Lemma tab_on_off (cur : Z) (i : nat) (t : QuestionTab.t) :
  tab_view cur i t -> Z.of_nat i <> cur ->
  QuestionTab.set_active false (QuestionTab.set_active true t) = t.
Proof.
  unfold tab_view. intros -> Hi. apply Z.eqb_neq in Hi. rewrite Hi.
  rewrite !tab_set_active_exact. reflexivity.
Qed.

(** Switching to another tab and back leaves the widget as it was. *)
Lemma switch_back (a a' : QuestionApp.t) (es : list Effect) (new_tab : Z) :
  session_view a ->
  0 <= new_tab < py_len (QuestionApp.panel_widgets a) ->
  new_tab <> QuestionApp.current_tab a ->
  QuestionApp._switch_tab new_tab a = Ok (a', es) ->
  exists es',
    QuestionApp._switch_tab (QuestionApp.current_tab a) a' = Ok (a, es').
Proof.
  intros Hv Hnew Hne H. pose proof (sv_ok _ Hv) as Hok.
  destruct (switch_tab_session a a' es new_tab Hok Hnew H) as (Hok' & Hc' & F).
  assert (Hcur : 0 <= QuestionApp.current_tab a
                 < py_len (QuestionApp.panel_widgets a))
    by (apply current_in_range; [exact Hok | lia]).
  destruct (switch_tab_exact a' (QuestionApp.current_tab a)) as (pc & _ & E');
    [exact Hok' | pose proof (py_len_Forall2 _ _ _ F); lia
     | rewrite Hc'; congruence |].
  rewrite E'. eexists. f_equal. f_equal. clear E'.
  destruct (switch_tab_exact a new_tab Hok Hnew Hne) as (pn & _ & E).
  rewrite E in H. injection H as <- _. clear E.
  cbn [QuestionApp.args QuestionApp.questions QuestionApp.current_tab
       QuestionApp.tab_widgets QuestionApp.panel_widgets
       QuestionApp.max_choices].
  set (kn := Z.to_nat new_tab) in *.
  set (kc := Z.to_nat (QuestionApp.current_tab a)) in *.
  assert (Hk : kc <> kn) by (subst kn kc; lia).
  assert (Hkc : forall i : nat,
             i = kc <-> Z.of_nat i = QuestionApp.current_tab a)
    by (intros i; subst kc; lia).
  destruct Hv as [_ Hps Hts _ _].
  destruct a as [ar qs c ts ps mc].
  cbn [QuestionApp.args QuestionApp.questions QuestionApp.current_tab
       QuestionApp.tab_widgets QuestionApp.panel_widgets
       QuestionApp.max_choices] in *.
  f_equal.
  - assert (Hm : forall (l : list QuestionTab.t) k1 k2,
               match l with
               | [] => []
               | _ :: _ => alter (QuestionTab.set_active true) k1
                             (alter (QuestionTab.set_active false) k2 l)
               end
               = alter (QuestionTab.set_active true) k1
                   (alter (QuestionTab.set_active false) k2 l))
      by (intros [|? ?] ? ?; reflexivity).
    rewrite !Hm. apply list_eq. intros i.
    rewrite switch_tabs_lookup by auto.
    rewrite switch_tabs_lookup by auto.
    destruct (ts !! i) as [t|] eqn:Ht;
      [|repeat destruct (decide _); reflexivity].
    pose proof (Hts i t Ht) as Hview.
    cbn [fmap option_fmap option_map]. f_equal.
    destruct (decide (i = kc)) as [->|Hic].
    + destruct (decide (kc = kn)); [contradiction|].
      eapply tab_off_on; [exact Hview | apply Hkc; reflexivity].
    + destruct (decide (i = kn)) as [->|Hin]; [|reflexivity].
      eapply tab_on_off; [exact Hview|]. intros Hx. apply Hkc in Hx. auto.
  - apply list_eq. intros i.
    rewrite switch_panels_lookup by auto.
    rewrite switch_panels_lookup by auto.
    destruct (ps !! i) as [p|] eqn:Hp;
      [|repeat destruct (decide _); reflexivity].
    pose proof (Hps i p Hp) as Hview.
    cbn [fmap option_fmap option_map]. f_equal.
    destruct (decide (i = kc)) as [->|Hic].
    + destruct (decide (kc = kn)); [contradiction|].
      eapply hide_show_panel; [exact Hview | apply Hkc; reflexivity].
    + destruct (decide (i = kn)) as [->|Hin]; [|reflexivity].
      eapply show_hide_panel; [exact Hview|]. intros Hx. apply Hkc in Hx. auto.
Qed.

Lemma tab_step_cosmetic (a a' : QuestionApp.t) (es : list Effect) :
  session_ok a ->
  QuestionApp.action_next_tab a = Ok (a', es)
  \/ QuestionApp.action_prev_tab a = Ok (a', es) ->
  Forall2 cosmetic (QuestionApp.panel_widgets a) (QuestionApp.panel_widgets a').
Proof.
  intros Hok H.
  destruct (Z.ltb_spec 1 (py_len (QuestionApp.panel_widgets a))) as [Hn|Hn].
  - destruct (tab_targets a Hok Hn) as (En & Ep & Hn1 & _ & Hp1 & _).
    rewrite En, Ep in H.
    destruct H as [H|H]; eapply switch_tab_session in H; eauto; apply H.
  - unfold QuestionApp.action_next_tab, QuestionApp.action_prev_tab in H.
    destruct (Z.ltb_spec 1 (py_len (QuestionApp.panel_widgets a))); [lia|].
    destruct H as [H|H]; injection H as <- _; apply Forall2_cosmetic_refl.
Qed.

§ **DIRECTIONS FOR THIS TASK**
Restate the records in full, keeping every word as it is.

§ **SOLUTION TO THIS EXERCISE**
Lemma tab_on_off (cur : Z) (i : nat) (t : QuestionTab.t) :
  tab_view cur i t -> Z.of_nat i <> cur ->
  QuestionTab.set_active false (QuestionTab.set_active true t) = t.
Proof.
  unfold tab_view. intros -> Hi. apply Z.eqb_neq in Hi. rewrite Hi.
  rewrite !tab_set_active_exact. reflexivity.
Qed.

(** Switching to another tab and back leaves the widget as it was. *)
Lemma switch_back (a a' : QuestionApp.t) (es : list Effect) (new_tab : Z) :
  session_view a ->
  0 <= new_tab < py_len (QuestionApp.panel_widgets a) ->
  new_tab <> QuestionApp.current_tab a ->
  QuestionApp._switch_tab new_tab a = Ok (a', es) ->
  exists es',
    QuestionApp._switch_tab (QuestionApp.current_tab a) a' = Ok (a, es').
Proof.
  intros Hv Hnew Hne H. pose proof (sv_ok _ Hv) as Hok.
  destruct (switch_tab_session a a' es new_tab Hok Hnew H) as (Hok' & Hc' & F).
  assert (Hcur : 0 <= QuestionApp.current_tab a
                 < py_len (QuestionApp.panel_widgets a))
    by (apply current_in_range; [exact Hok | lia]).
  destruct (switch_tab_exact a' (QuestionApp.current_tab a)) as (pc & _ & E');
    [exact Hok' | pose proof (py_len_Forall2 _ _ _ F); lia
     | rewrite Hc'; congruence |].
  rewrite E'. eexists. f_equal. f_equal. clear E'.
  destruct (switch_tab_exact a new_tab Hok Hnew Hne) as (pn & _ & E).
  rewrite E in H. injection H as <- _. clear E.
  cbn [QuestionApp.args QuestionApp.questions QuestionApp.current_tab
       QuestionApp.tab_widgets QuestionApp.panel_widgets
       QuestionApp.max_choices].
  set (kn := Z.to_nat new_tab) in *.
  set (kc := Z.to_nat (QuestionApp.current_tab a)) in *.
  assert (Hk : kc <> kn) by (subst kn kc; lia).
  assert (Hkc : forall i : nat,
             i = kc <-> Z.of_nat i = QuestionApp.current_tab a)
    by (intros i; subst kc; lia).
  destruct Hv as [_ Hps Hts _ _].
  destruct a as [ar qs c ts ps mc].
  cbn [QuestionApp.args QuestionApp.questions QuestionApp.current_tab
       QuestionApp.tab_widgets QuestionApp.panel_widgets
       QuestionApp.max_choices] in *.
  f_equal.
  - assert (Hm : forall (l : list QuestionTab.t) k1 k2,
               match l with
               | [] => []
               | _ :: _ => alter (QuestionTab.set_active true) k1
                             (alter (QuestionTab.set_active false) k2 l)
               end
               = alter (QuestionTab.set_active true) k1
                   (alter (QuestionTab.set_active false) k2 l))
      by (intros [|? ?] ? ?; reflexivity).
    rewrite !Hm. apply list_eq. intros i.
    rewrite switch_tabs_lookup by auto.
    rewrite switch_tabs_lookup by auto.
    destruct (ts !! i) as [t|] eqn:Ht;
      [|repeat destruct (decide _); reflexivity].
    pose proof (Hts i t Ht) as Hview.
    cbn [fmap option_fmap option_map]. f_equal.
    destruct (decide (i = kc)) as [->|Hic].
    + destruct (decide (kc = kn)); [contradiction|].
      eapply tab_off_on; [exact Hview | apply Hkc; reflexivity].
    + destruct (decide (i = kn)) as [->|Hin]; [|reflexivity].
      eapply tab_on_off; [exact Hview|]. intros Hx. apply Hkc in Hx. auto.
  - apply list_eq. intros i.
    rewrite switch_panels_lookup by auto.
    rewrite switch_panels_lookup by auto.
    destruct (ps !! i) as [p|] eqn:Hp;
      [|repeat destruct (decide _); reflexivity].
    pose proof (Hps i p Hp) as Hview.
    cbn [fmap option_fmap option_map]. f_equal.
    destruct (decide (i = kc)) as [->|Hic].
    + destruct (decide (kc = kn)); [contradiction|].
      eapply hide_show_panel; [exact Hview | apply Hkc; reflexivity].
    + destruct (decide (i = kn)) as [->|Hin]; [|reflexivity].
      eapply show_hide_panel; [exact Hview|]. intros Hx. apply Hkc in Hx. auto.
Qed.

Lemma tab_step_cosmetic (a a' : QuestionApp.t) (es : list Effect) :
  session_ok a ->
  QuestionApp.action_next_tab a = Ok (a', es)
  \/ QuestionApp.action_prev_tab a = Ok (a', es) ->
  Forall2 cosmetic (QuestionApp.panel_widgets a) (QuestionApp.panel_widgets a').
Proof.
  intros Hok H.
  destruct (Z.ltb_spec 1 (py_len (QuestionApp.panel_widgets a))) as [Hn|Hn].
  - destruct (tab_targets a Hok Hn) as (En & Ep & Hn1 & _ & Hp1 & _).
    rewrite En, Ep in H.
    destruct H as [H|H]; eapply switch_tab_session in H; eauto; apply H.
  - unfold QuestionApp.action_next_tab, QuestionApp.action_prev_tab in H.
    destruct (Z.ltb_spec 1 (py_len (QuestionApp.panel_widgets a))); [lia|].
    destruct H as [H|H]; injection H as <- _; apply Forall2_cosmetic_refl.
Qed.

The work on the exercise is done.